Opened 16 years ago

Last modified 16 years ago

#1079 defect closed fixed (fixed)

HTTPClientFactory leaks memory

Reported by: jojo Owned by:
Priority: high Milestone:
Component: web Keywords:
Cc: Jean-Paul Calderone, jknight, titty, jeffsilver, jojo Branch:
Author:

Description


Attachments (5)

t.py (723 bytes) - added by jojo 16 years ago.
patched-log.txt (665.3 KB) - added by titty 16 years ago.
urls.txt.gz (2.1 MB) - added by titty 16 years ago.
dumbserver.py (663 bytes) - added by jeffsilver 16 years ago.
twisted-1079.tgz (1.0 MB) - added by titty 16 years ago.

Change History (28)

Changed 16 years ago by jojo

Attachment: t.py added

comment:1 Changed 16 years ago by jojo

The attached test program (a minimal-version of a web page crawler) uses more
and more memory when running for a longer time.

To use the test, feed a text file containing many (http-)URLs (one per line) to
the program through stdin like so: "python t.py <urls.txt". [If someone needs
some URLs to test it, feel free to mail me to johannes.beigel(AT)brainbot.com.]

When looking at the running program with top one can see the memory-growth of
about 1MB each two seconds or so - this may depend on the speed of the network
connection of course.

We can reproduce this behaviour on different machines running Linux (kernel
2.6.*) with Python 2.3 and 2.4 (compiled with and without --with-pydebug) and
with the latest Twisted from SVN. It seems like the program is not leaking on
FreeBSD 4.11 (Python 2.4) though.

The outcommented part (keyword argument "maxLength") in the call to getPage() is
used by us in a patched version of Twisted that only fetches up to maxLength
bytes.

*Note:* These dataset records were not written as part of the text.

(** * sitemap_scanner: the sitemap resolver and its request cache

    A shallow embedding of [sitemap_scanner/scanner.go] (GetSitemap,
    getSitemapURLsFromRobots, processSitemap) and of the request handler of
    [cmd/get_sitemap/main.go] (handleGetSitemap with its go-cache store).

    Go strings are byte sequences: they are [string] here, one [ascii] per
    byte.  The pieces of the Go standard library that the scanner calls and
    whose behaviour decides what it returns ([net/url.Parse], the compiled
    regular expression, [strings.TrimSpace]) are written out below after Go
    1.24.5, the release the README names; the network, the clock and
    [encoding/xml] are operations of a [Runtime] the scanner is run in. *)

From Stdlib Require Import ZArith List Bool Ascii String Lia.
From stdpp Require Import base option list gmap strings.

Local Open Scope string_scope.
Local Open Scope list_scope.
Local Open Scope Z_scope.

(** ** Bytes and slices *)

Definition code (c : ascii) : Z := Z.of_N (N_of_ascii c).
Definition byte (n : Z) : ascii := ascii_of_N (Z.to_N n).
(** X9. A failed fetch that leaves a non-empty message is final for the
    mounted instance: no later re-render, settlement or press changes
    anything, so the error paragraph stays and there is no way to retry or
    to open a popup. *)
Theorem failed_fetch_is_final (net : FetchResult) (evs : list Event) :
  truthy (error (settle net initialState)) = true ->
  steps evs (step mount (Resolve net)) = step mount (Resolve net) /\
  render (view (steps evs (step mount (Resolve net)))) =
    errorMessageView (error (settle net initialState)).
Proof.
  intros He.
  assert (H0 : step mount (Resolve net) =
               {| view := settle net initialState; lastDeps := Some [];
                  requests := [endpoint]; pending := 0 |}) by reflexivity.
  assert (Hfix : steps evs (step mount (Resolve net))
                 = step mount (Resolve net)).
  { rewrite H0. induction evs as [| ev evs IH]; [reflexivity |].
    cbn [steps fold_left]. rewrite step_stuck_on_error; cbn [view pending lastDeps];
      auto using settle_loading. }
  split; [exact Hfix |].
  rewrite Hfix, H0. cbn [view].
  apply render_error; [apply settle_loading | exact He].
Qed.

Lemma failed_fetch_is_final_witness :
  let evs := [Press (3 # 4); Rerender; Resolve (fetched [mkPost 1 "t" "b"])] in
  steps evs (step mount (Resolve (badStatus (inr [])))) =
  step mount (Resolve (badStatus (inr []))).
Proof.
  intros evs.
  exact (proj1 (failed_fetch_is_final (badStatus (inr [])) evs eq_refl)).
Defined.

Lemma step_mount_unsettled (ev : Event) :
  isResolve ev = false -> step mount ev = mount.
Proof.
  destruct ev as [| net | random]; intros H; [| discriminate H |];
    reflexivity.
Qed.

(** X10. Until the request settles nothing changes: re-renders do not
    re-run the effect and the button is not there to be pressed, so the
    instance stays as mounted and the loading message stays rendered. *)
Theorem unsettled_instance_unchanged (evs : list Event) :
  forallb (fun ev => negb (isResolve ev)) evs = true ->
  steps evs mount = mount /\ render (view (steps evs mount)) = loadingView.
Proof.
  intros Hall.
  assert (H : steps evs mount = mount).
  { induction evs as [| ev evs IH]; [reflexivity |].
    cbn [forallb] in Hall. apply andb_true_iff in Hall.
    destruct Hall as [Hev Hrest]. apply negb_true_iff in Hev.
    cbn [steps fold_left]. rewrite (step_mount_unsettled ev Hev).
    now apply IH. }
  split; [exact H |]. now rewrite H.
Qed.

Lemma unsettled_instance_unchanged_witness :
  steps [Rerender; Press (3 # 4); Rerender; Press (1 # 4)] mount = mount.
Proof.
  exact (proj1 (unsettled_instance_unchanged
                  [Rerender; Press (3 # 4); Rerender; Press (1 # 4)]
                  eq_refl)).
Defined.

Lemma step_after_settlement (i : Instance) (ev : Event) :
  lastDeps i = Some [] -> pending i = 0%nat ->
  lastDeps (step i ev) = Some [] /\ pending (step i ev) = 0%nat /\
  posts (view (step i ev)) = posts (view i).
Proof.
  intros Hd Hp. destruct ev as [| net | random]; cbn [step].
  - rewrite renderPass_after_commit by exact Hd. auto.
  - rewrite Hp. auto.
  - destruct (Nat.ltb 0 (countTag "button" (render (view i)))); [| auto].
    rewrite renderPass_after_commit by exact Hd.
    cbn [withView view pending lastDeps]. rewrite click_posts. auto.
Qed.

(** X11. Only the first settlement counts: whatever events follow it,
    later settlements included, [posts] stays what the first settlement
    made it (the fetched array, or the empty list after a failure). *)
Theorem posts_fixed_by_first_settlement
    (net : FetchResult) (evs : list Event) :
  posts (view (steps evs (step mount (Resolve net)))) =
  match net with
  | inr {| ok := true; json := inr data |} => data
  | _ => []
  end.
Proof.
  assert (Hgen : forall i, lastDeps i = Some [] -> pending i = 0%nat ->
                           posts (view (steps evs i)) = posts (view i)).
  { induction evs as [| ev evs IH]; intros i Hd Hp; [reflexivity |].
    cbn [steps fold_left].
    destruct (step_after_settlement i ev Hd Hp) as (Hd' & Hp' & Hposts).
    unfold steps in IH. rewrite (IH _ Hd' Hp'). exact Hposts. }
  rewrite Hgen by reflexivity.
  destruct (fetch_result_cases net) as [[e ->] | [[js ->] | [[e ->] | [d ->]]]];
    reflexivity.
Qed.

This doesn't make any difference in the memory leakage, so we think the
leak can't result from big websites that are being crawled.

We did some tests with Python's garbage collection module, but could not see any
irregularities up to now, especially gc.garbage is empty.

This is a very urgent problem for us and we keep testing/debugging it, but any
help would be very appreciated!!

Thanks in advance!
jojo.

comment:2 Changed 16 years ago by jojo

It seems like the problem has nothing to do with DNS resolving: When using
HTTPClientFactory and reactor.connectTCP() directly with pre-resolved
IP-Adresses, the memory leak remains. (reactor.resolved() is never called in
this case.)

What's really strange: When we crawl 400000 different pages from one single host
in our intranet, the memory-usage does not grow!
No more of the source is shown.